The program of The Gallery Club is funded through art sales, curated dinners, private and corporate event organization, donations and grants. All the activities organized by The Gallery Club benefit the photographers and the foundation.
This week we’re highlighting the work of New York based photographer Christopher Payne. Since 2008 – with permission from the NYC Parks Department – Payne has been one of a few photographers allowed on North Brother Island, an uninhabited island of ruins in New York City that hardly anyone knows and a secret existing in plain sight. It is both part of the city and a world apart from it. Its twenty acres sit low in the East River.
North Brother Island came into prominence in the late 19th century, when public health issues of an exploding population regularly made headlines. Like other islands in the harbor, it was perfectly suited as a buffer against contagions, and from the 1870s through the 1930s it was used primarily as a quarantine hospital (the infamous Typhoid Mary was confined there).

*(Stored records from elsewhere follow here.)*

(** Two bindings of one handle are one binding, when handles are distinct. *)
Lemma NoDup_snd_inj (l : list (filename_t * nat)) b1 b2 :
  NoDup l.*2 -> b1 ∈ l -> b2 ∈ l -> snd b1 = snd b2 -> b1 = b2.
Proof.
  induction l as [|b l IH]; intros Hnd H1 H2 Heq.
  - apply elem_of_nil in H1. contradiction.
  - rewrite fmap_cons in Hnd. apply NoDup_cons in Hnd. destruct Hnd as [Hfresh Hnd].
    apply elem_of_cons in H1. apply elem_of_cons in H2.
    destruct H1 as [->|H1], H2 as [->|H2]; auto.
    + exfalso. apply Hfresh. rewrite Heq. apply list_elem_of_fmap_2, H2.
    + exfalso. apply Hfresh. rewrite <- Heq. apply list_elem_of_fmap_2, H1.
Qed.






(** ** Start-up, hand-over and pausing *)





(** The [while] loop of [run], started with [tasks] handed over already. *)
Lemma run_loop_running fuel : forall tasks s,
  _running s = true ->
  length (_q_load s) <= fuel ->
  run_loop fuel tasks s = (tasks ++ rev (_q_load s), set_q_load [] s).
Proof.
  induction fuel as [|fuel IH]; intros tasks s Hr Hlen; simpl.
  - destruct s as [? ? ? ? ? ql ? ? ? ? ? ? ? ? ? ?]. simpl in *.
    destruct ql; [|simpl in Hlen; lia]. rewrite app_nil_r. reflexivity.
  - rewrite Hr. destruct (deque_pop (_q_load s)) as [[rest parameters]|] eqn:E.
    + apply deque_pop_Some in E. rewrite IH.
      * simpl. rewrite E, rev_app_distr, <- app_assoc. reflexivity.
      * exact Hr.
      * simpl. rewrite E, length_app in Hlen. simpl in Hlen. lia.
    + apply deque_pop_None in E.
      destruct s as [? ? ? ? ? ql ? ? ? ? ? ? ? ? ? ?]. simpl in *. subst ql.
      rewrite app_nil_r. reflexivity.
Qed.

(** X8. [LoaderThreadPool.run]: on a running loader the pop loop hands
    every queued request to the pool, the oldest first (the reverse of
    [_q_load], which [image] fills from the left), and leaves [_q_load]
    empty; it agrees with [run].  On a loader that is not running it hands
    over nothing and leaves the queue as it is. *)
Theorem run_hands_over_in_order (s : Loader) (fuel : nat) :
  length (_q_load s) <= fuel ->
  run_loop fuel [] s = run s
  /\ (_running s = true ->
      fst (run s) = rev (_q_load s) /\ _q_load (snd (run s)) = [])
  /\ (_running s = false -> run s = ([], s)).
Proof.
  intros Hlen. unfold run. destruct (_running s) eqn:Hr.
  - rewrite run_loop_running by assumption. simpl. repeat split; discriminate.
  - split; [destruct fuel; simpl; rewrite ?Hr; reflexivity|]. split; [discriminate|auto].
Qed.

(** A paused invocation, in full. *)
Lemma update_paused_state s :
  _paused s = true ->
  _update s = (Ret tt, _trigger_update (update_prologue s)).
Proof.
  intros Hp. rewrite update_unfold. cbv zeta.
  destruct (update_prologue_frame s) as (_ & _ & _ & _ & _ & _ & Fp & _).
  cbv zeta in *. rewrite Fp, Hp. reflexivity.
Qed.

Lemma ticks_paused_frame k : forall s,
  _paused s = true ->
  _q_done (snd (ticks k s)) = _q_done s
  /\ _max_upload_per_frame (snd (ticks k s)) = _max_upload_per_frame s
  /\ _paused (snd (ticks k s)) = true.
Proof.
  induction k as [|k IH]; intros s Hp; simpl; [auto|].
  rewrite (update_paused_state s Hp).
  destruct (update_prologue_frame s) as (Fq & _ & _ & _ & _ & _ & Fp & Fm).
  cbv zeta in *.
  assert (Hp' : _paused (_trigger_update (update_prologue s)) = true)
    by (simpl; rewrite Fp; exact Hp).
  specialize (IH _ Hp'). destruct (ticks k (_trigger_update (update_prologue s))) as [outs s2].
  simpl in *. destruct IH as (-> & -> & ->). auto.
Qed.

(** X9. Pausing loses nothing: after [pause], any number of ticks and
    [resume], the queue is as it was, and the next invocation of [_update]
    delivers from it as if there had been no pause (for a queue of images:
    it returns and removes the [min(quota, len)] oldest entries). *)
Theorem resume_drains (s : Loader) (n : Z) (k : nat) :
  _max_upload_per_frame s = Some n ->
  Forall is_image (_q_done s) ->
  let s1 := resume (snd (ticks k (pause s))) in
  _q_done s1 = _q_done s
  /\ fst (_update s1) = Ret tt
  /\ _q_done (snd (_update s1)) = take (length (_q_done s) - Z.to_nat n) (_q_done s).
Proof.
  intros Hn Hall. cbv zeta.
  destruct (ticks_paused_frame k (pause s) eq_refl) as (Hq & Hm & _).
  simpl in Hq, Hm.
  assert (Hq1 : _q_done (resume (snd (ticks k (pause s)))) = _q_done s) by exact Hq.
  assert (Hm1 : _max_upload_per_frame (resume (snd (ticks k (pause s)))) = Some n)
    by (rewrite <- Hn; exact Hm).
  assert (Hall1 : Forall is_image (_q_done (resume (snd (ticks k (pause s))))))
    by (rewrite Hq1; exact Hall).
  destruct (update_images (resume (snd (ticks k (pause s)))) n eq_refl Hm1 Hall1)
    as (Ho & Hq' & _).
  rewrite Hq1 in Hq'. auto.
Qed.

(** Through the drain loop, a binding whose file name has no entry in the
    queue stays, with its object. *)
Lemma update_loop_keeps_key k key h : forall s,
  NoDup (_client s).*2 ->
  Forall (fun e => fst e <> key) (_q_done s) ->
  (key, h) ∈ _client s ->
  (key, h) ∈ _client (snd (update_loop k s))
  /\ heap (snd (update_loop k s)) !! h = heap s !! h.
Proof.
  induction k as [|k IH]; intros s Hnd Hall Hin; simpl; [auto|].
  destruct (deque_pop (_q_done s)) as [[rest [filename data]]|] eqn:E; [|auto].
  apply deque_pop_Some in E. rewrite E in Hall.
  apply Forall_app in Hall. destruct Hall as [Hrest Hx].
  apply Forall_cons in Hx. destruct Hx as [Hx _]. simpl in Hx.
  destruct data as [|image]; simpl; [auto|].
  destruct (publish_effect filename image (set_q_done rest s)) as (Hc & Hh & _).
  destruct (publish_frame filename image (set_q_done rest s)) as (Pq & _).
  cbv zeta in *. simpl in Hc, Hh, Pq.
  destruct (IH (publish filename image (set_q_done rest s))) as [Hk Hl].
  - rewrite Hc. apply (sublist_NoDup _ (_client s).*2); [exact Hnd|].
    apply fmap_sublist, sublist_filter.
  - rewrite Pq. exact Hrest.
  - rewrite Hc. apply list_elem_of_filter. split; [simpl; congruence|exact Hin].
  - split; [exact Hk|]. rewrite Hl, Hh. apply deliver_to_other.
    intros Hb. apply Hx.
    pose proof (NoDup_snd_inj (_client s) (filename, h) (key, h) Hnd Hb Hin eq_refl) as Heq.
    congruence.
Qed.

(** X10. Delivery is by file name: an invocation of [_update] whose queue
    holds no entry for a file name leaves every binding of that file name
    in [_client] and its [ProxyImage] as it is (handles being distinct),
    whatever else it delivers and however it ends. *)
Theorem update_needs_entry (s : Loader) (key : filename_t) (h : nat) :
  NoDup (_client s).*2 ->
  Forall (fun e => fst e <> key) (_q_done s) ->
  (key, h) ∈ _client s ->
  (key, h) ∈ _client (snd (_update s))
  /\ heap (snd (_update s)) !! h = heap s !! h.
Proof.
  intros Hnd Hall Hin. rewrite update_unfold. cbv zeta.
  destruct (update_prologue_frame s) as (Fq & _ & _ & Fh & Fcl & _ & _ & _).
  cbv zeta in *.
  destruct (_paused (update_prologue s)); [simpl; rewrite Fh, Fcl; auto|].
  destruct (_max_upload_per_frame (update_prologue s)) as [n|];
    [|simpl; rewrite Fh, Fcl; auto].
  destruct (update_loop_keeps_key (Z.to_nat n) key h (update_prologue s)) as [Hk Hl].
  - rewrite Fcl. exact Hnd.
  - rewrite Fq. exact Hall.
  - rewrite Fcl. exact Hin.
  - rewrite Fh in Hl.
    destruct (update_loop (Z.to_nat n) (update_prologue s)) as [[[]|e] s1]; simpl in *; auto.
Qed.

After WWII it provided a temporary home for veterans, and from the 1950s it was used as a juvenile drug treatment center until its closure in 1963. Over the years, new uses have been proposed for the island, but by and large it has been forgotten. Thanks to a threatened species of shorebird, the black-crowned night heron, North Brother has been designated as conservation land, to protect nesting grounds for the herons, which have unwittingly helped to preserve the island’s forgotten fragments of New York’s history.
Abandoned ferry slips, North Brother Island, 2004
Baryta fine art paper print
21 x 30 cm
Edition of 20
€ 300 (incl. 9% VAT, excl. frame and shipping)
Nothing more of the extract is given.